Work to complete: From the data below, please reproduce exactly everything from the line that contains "s message y" down to the line that contains "socket_closed s now y", with both ends included.

Available data:
(** The next link of the chain runs: [handleClientMessage] up to its await. *)
Definition message_start (s : nat) (y : terminal_system) : terminal_system * list socket_effect :=
  match sy_sockets y !! s with
  | None => (y, [])
  | Some k =>
      match sk_running k, sk_chain k with
      | None, b :: rest =>
          let over k := sk_messages rest None (sk_pendingMessageCount k - 1) k in
          let id := sk_sessionId k in
          match sk_client k with
          | None => (set_socket s (over k) y, [])
          | Some client =>
              if sk_closed k then (set_socket s (over k) y, [])
              else
                match decodeTerminalClientMessage b with
                | Err _ => (set_socket s (over k) y, [SeClose s PROTOCOL_ERROR_CLOSE_CODE (js "Malformed frame")])
                | Ok CPing => (set_socket s (over k) y, if sk_relay k then [SePush s SPong] else [])
                | Ok (CAck n) =>
                    let '(k, r) :=
                      match sk_loginReplayRemaining k with
                      | Some remaining =>
                          if negb (sk_viewer k) then (k, sy_registry y)
                          else if remaining - ack_bytes n <=? 0
                          then (sk_replay None k, completeFirstLoginAttach id s (sy_registry y))
                          else (sk_replay (Some (remaining - ack_bytes n)) k, sy_registry y)
                      | None => (k, sy_registry y)
                      end in
                    (set_registry r (set_socket s (sk_messages rest (Some (CAck n)) (sk_pendingMessageCount k) k) y),
                     [SeRequest s client id (CAck n)])
                | Ok m => (set_socket s (sk_messages rest (Some m) (sk_pendingMessageCount k) k) y, [SeRequest s client id m])
                end
          end
      | _, _ => (y, [])
      end
  end.

(** The runtime answered the request in flight, or it failed. *)
Definition message_done (s : nat) (ok : bool) (now : Z) (y : terminal_system) : terminal_system :=
  match sy_sockets y !! s with
  | None => y
  | Some k =>
      match sk_running k with
      | None => y
      | Some m =>
          let id := sk_sessionId k in
          let r := sy_registry y in
          let r := if negb ok then r
                   else match m with
                        | CData _ => touchActivity id now r
                        | CResize cols rows => recordResize id cols rows now r
                        | _ => r
                        end in
          set_registry r (set_socket s (sk_messages (sk_chain k) None (sk_pendingMessageCount k - 1) k) y)
      end
  end.

(** The socket's [close] handler. *)
Definition socket_closed (s : nat) (now : Z) (y : terminal_system) : terminal_system * list socket_effect :=
  match sy_sockets y !! s with
  | None => (y, [])
  | Some k =>
      let y := set_socket s (socket_teardown (sk_shut k)) y in
      let '(y, was, e) := if sk_viewer k then detach_viewer s (sk_sessionId k) now y else (y, false, []) in
      (y, e ++ match sk_client k with
               | Some client => if was && truthy (Some (sk_sessionId k)) then [SeDetach s client (sk_sessionId k)] else []
               | None => []
               end)
  end.

(** ** Steps *)

Inductive socket_op : Type :=
| KOpen (s : nat) (hs : BrowserSocketHandshakeResult) (sessionId : jstring) (now : Z)
| KDetached (s : nat) (now : Z)
| KOutput (s : nat) (e : output_event) (now : Z)
| KAttached (s : nat) (answer : option attach_result) (now : Z)
| KMessage (s : nat) (message : option bytes)
| KStart (s : nat)
| KDone (s : nat) (ok : bool) (now : Z)
| KDrain (s : nat)
| KClosed (s : nat) (now : Z)
| KRegistry (o : terminal_op).

Definition socket_step (randomId : nat -> jstring) (o : socket_op) (y : terminal_system) : terminal_system * list socket_effect :=
  match o with
  | KOpen s hs sessionId now =>
      match sy_sockets y !! s with Some _ => (y, []) | None => socket_open s hs sessionId now y end
  | KDetached s now => attach_detached s now y
  | KOutput s e now => on_output s e now y
  | KAttached s answer now => attach_answered s answer now y
  | KMessage s message => socket_message s message y
  | KStart s => message_start s y
  | KDone s ok now => (message_done s ok now y, [])
  | KDrain s => (y, match sy_sockets y !! s with Some k => if sk_relay k then [SeDrain s] else [] | None => [] end)
  | KClosed s now => socket_closed s now y
  | KRegistry o => let '(r, e) := terminal_step randomId o (sy_registry y) in (set_registry r y, concat (map to_viewers e))
  end.

Fixpoint socket_run (randomId : nat -> jstring) (os : list socket_op) (y : terminal_system) : terminal_system * list socket_effect :=
  match os with
  | [] => (y, [])
  | o :: rest => let '(y, e1) := socket_step randomId o y in let '(y, e2) := socket_run randomId rest y in (y, e1 ++ e2)
  end.

End Messages.
Lemma step_history_any o s y : reg_inv randomId (sy_registry y) ->
  step_history s y (socket_step randomId o y) (accepted_now s o y).
Proof.
  intros I. destruct (decide (op_socket o = Some s)) as [Ho|Ho].
  - destruct o as [v hs sid now|v now|v e now|v answer now|v m|v|v ok now|v|v now|o]; cbn in Ho; simplify_eq.
    + cbn. destruct (sy_sockets y !! s) eqn:E; [by apply step_history_refl|by apply history_open].
    + apply history_detached.
    + apply history_output.
    + apply history_attached.
    + apply history_message.
    + apply history_start.
    + apply history_done.
    + apply step_history_refl. by repeat case_match.
    + apply history_closed.
  - intros acc rq Hi.
    assert (Hn : accepted_now s o y = []).
    { unfold accepted_now. destruct o as [v hs sid now|v now|v e now|v answer now|v m|v|v ok now|v|v now|o]; cbn in *;
        try done; destruct (sy_sockets y !! s); try done; rewrite ?bool_decide_eq_false_2 by congruence; cbn; try done;
        destruct m; try done; cbn; rewrite ?bool_decide_eq_false_2 by congruence; done. }
    rewrite Hn.
    destruct (step_elsewhere o s y I Ho) as (E1 & _ & ->). rewrite !app_nil_r. unfold history in *. by rewrite E1.
Qed.

(** ** The registry under the sockets *)

Lemma tame_registry o y : op_socket o <> None -> tame [] (sy_registry y) (sy_registry (socket_step randomId o y).1).
Proof.
  intros Ho. destruct o as [s hs sid now|s now|s e now|s answer now|s m|s|s ok now|s|s now|o]; cbn in Ho; [..|done]; cbn [socket_step].
  - destruct (sy_sockets y !! s); [apply tame_refl|]. unfold socket_open, attach_start. repeat (case_match; try apply tame_refl);
      match goal with H : attachViewer ?i ?v ?n ?r = _ |- _ => pose proof (tame_attachViewer [] i v n r) as T; rewrite H in T; exact T end.
  - unfold attach_detached. destruct (sy_sockets y !! s) as [k|]; [|apply tame_refl].
    destruct (sk_attach k), (sk_client k); try apply tame_refl. destruct (stillCurrent s k (sy_registry y)) as [[] e]; [apply tame_refl|].
    destruct (detach_viewer_spec s (sk_sessionId k) now (set_socket s (sk_stage attach_over k) y)) as (_ & _ & E & _).
    destruct (detach_viewer _ _ _ _) as [[y' b] e2]. cbn [fst snd] in *. rewrite E. apply tame_detachViewer.
  - unfold on_output. destruct (sy_sockets y !! s) as [k|]; [|apply tame_refl]. destruct (negb _ || _); [apply tame_refl|].
    destruct e; destruct (sk_attach k); try apply tame_refl; apply tame_recordExit.
  - unfold attach_answered. destruct (sy_sockets y !! s) as [k|]; [|apply tame_refl].
    destruct (sk_attach k) as [| |first queued x| |], (sk_client k) as [client|]; try apply tame_refl.
    assert (Hd : tame [] (sy_registry y) (sy_registry (detach_viewer s (sk_sessionId k) now (set_socket s (sk_stage attach_over (socket_teardown k)) y)).1.1)).
    { destruct (detach_viewer_spec s (sk_sessionId k) now (set_socket s (sk_stage attach_over (socket_teardown k)) y)) as (_ & _ & -> & _).
      apply tame_detachViewer. }
    destruct answer as [result|]; [|by destruct (detach_viewer _ _ _ _) as [[y' b] e2]].
    destruct (stillCurrent s k (sy_registry y)) as [[] e]; [|by destruct (detach_viewer _ _ _ _) as [[y' b] e2]].
    destruct (if ar_exited result then _ else _) as [x' r] eqn:Hr. destruct (if negb first then _ else _) as [k' r'] eqn:Hr'.
    assert (T1 : tame [] (sy_registry y) r) by (destruct (ar_exited result); simplify_eq; [apply tame_recordExit|apply tame_refl]).
    assert (T2 : tame [] r r').
    { destruct first; cbn in Hr'; [destruct (0 <? zlen _)|]; simplify_eq; try apply tame_refl. apply tame_completeLogin. }
    destruct x'; cbn; by eapply tame_trans.
  - unfold socket_message. repeat case_match; apply tame_refl.
  - unfold message_start. destruct (sy_sockets y !! s) as [k|]; [|apply tame_refl]. destruct (sk_running k); [apply tame_refl|].
    destruct (sk_chain k) as [|b rest]; [apply tame_refl|]. destruct (sk_client k); [|apply tame_refl]. destruct (sk_closed k); [apply tame_refl|].
    destruct (decodeTerminalClientMessage b) as [[d|c w|n1|]|]; try apply tame_refl. cbv zeta.
    destruct (match sk_loginReplayRemaining k with Some _ => _ | None => _ end) as [k' r] eqn:Hr. cbn.
    destruct (sk_loginReplayRemaining k) as [n0|]; [destruct (negb (sk_viewer k)); [|destruct (_ <=? 0)]|]; simplify_eq; try apply tame_refl.
    apply tame_completeLogin.
  - unfold message_done. destruct (sy_sockets y !! s) as [k|]; [|apply tame_refl]. destruct (sk_running k) as [m|]; [|apply tame_refl].
    cbn. destruct ok; [|apply tame_refl]. cbn. destruct m; try apply tame_refl; apply tame_on_session; intros; [apply et_touched|apply et_resized].
  - apply tame_refl.
  - unfold socket_closed. destruct (sy_sockets y !! s) as [k|]; [|apply tame_refl]. cbv zeta. destruct (sk_viewer k); [|apply tame_refl].
    destruct (detach_viewer_spec s (sk_sessionId k) now (set_socket s (socket_teardown (sk_shut k)) y)) as (_ & _ & E & _).
    destruct (detach_viewer _ _ _ _) as [[y' b] e2]. cbn [fst snd] in *. rewrite E. apply tame_detachViewer.
Qed.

Task result:
  | KMessage s message => socket_message s message y
  | KStart s => message_start s y
  | KDone s ok now => (message_done s ok now y, [])
  | KDrain s => (y, match sy_sockets y !! s with Some k => if sk_relay k then [SeDrain s] else [] | None => [] end)
  | KClosed s now => socket_closed s now y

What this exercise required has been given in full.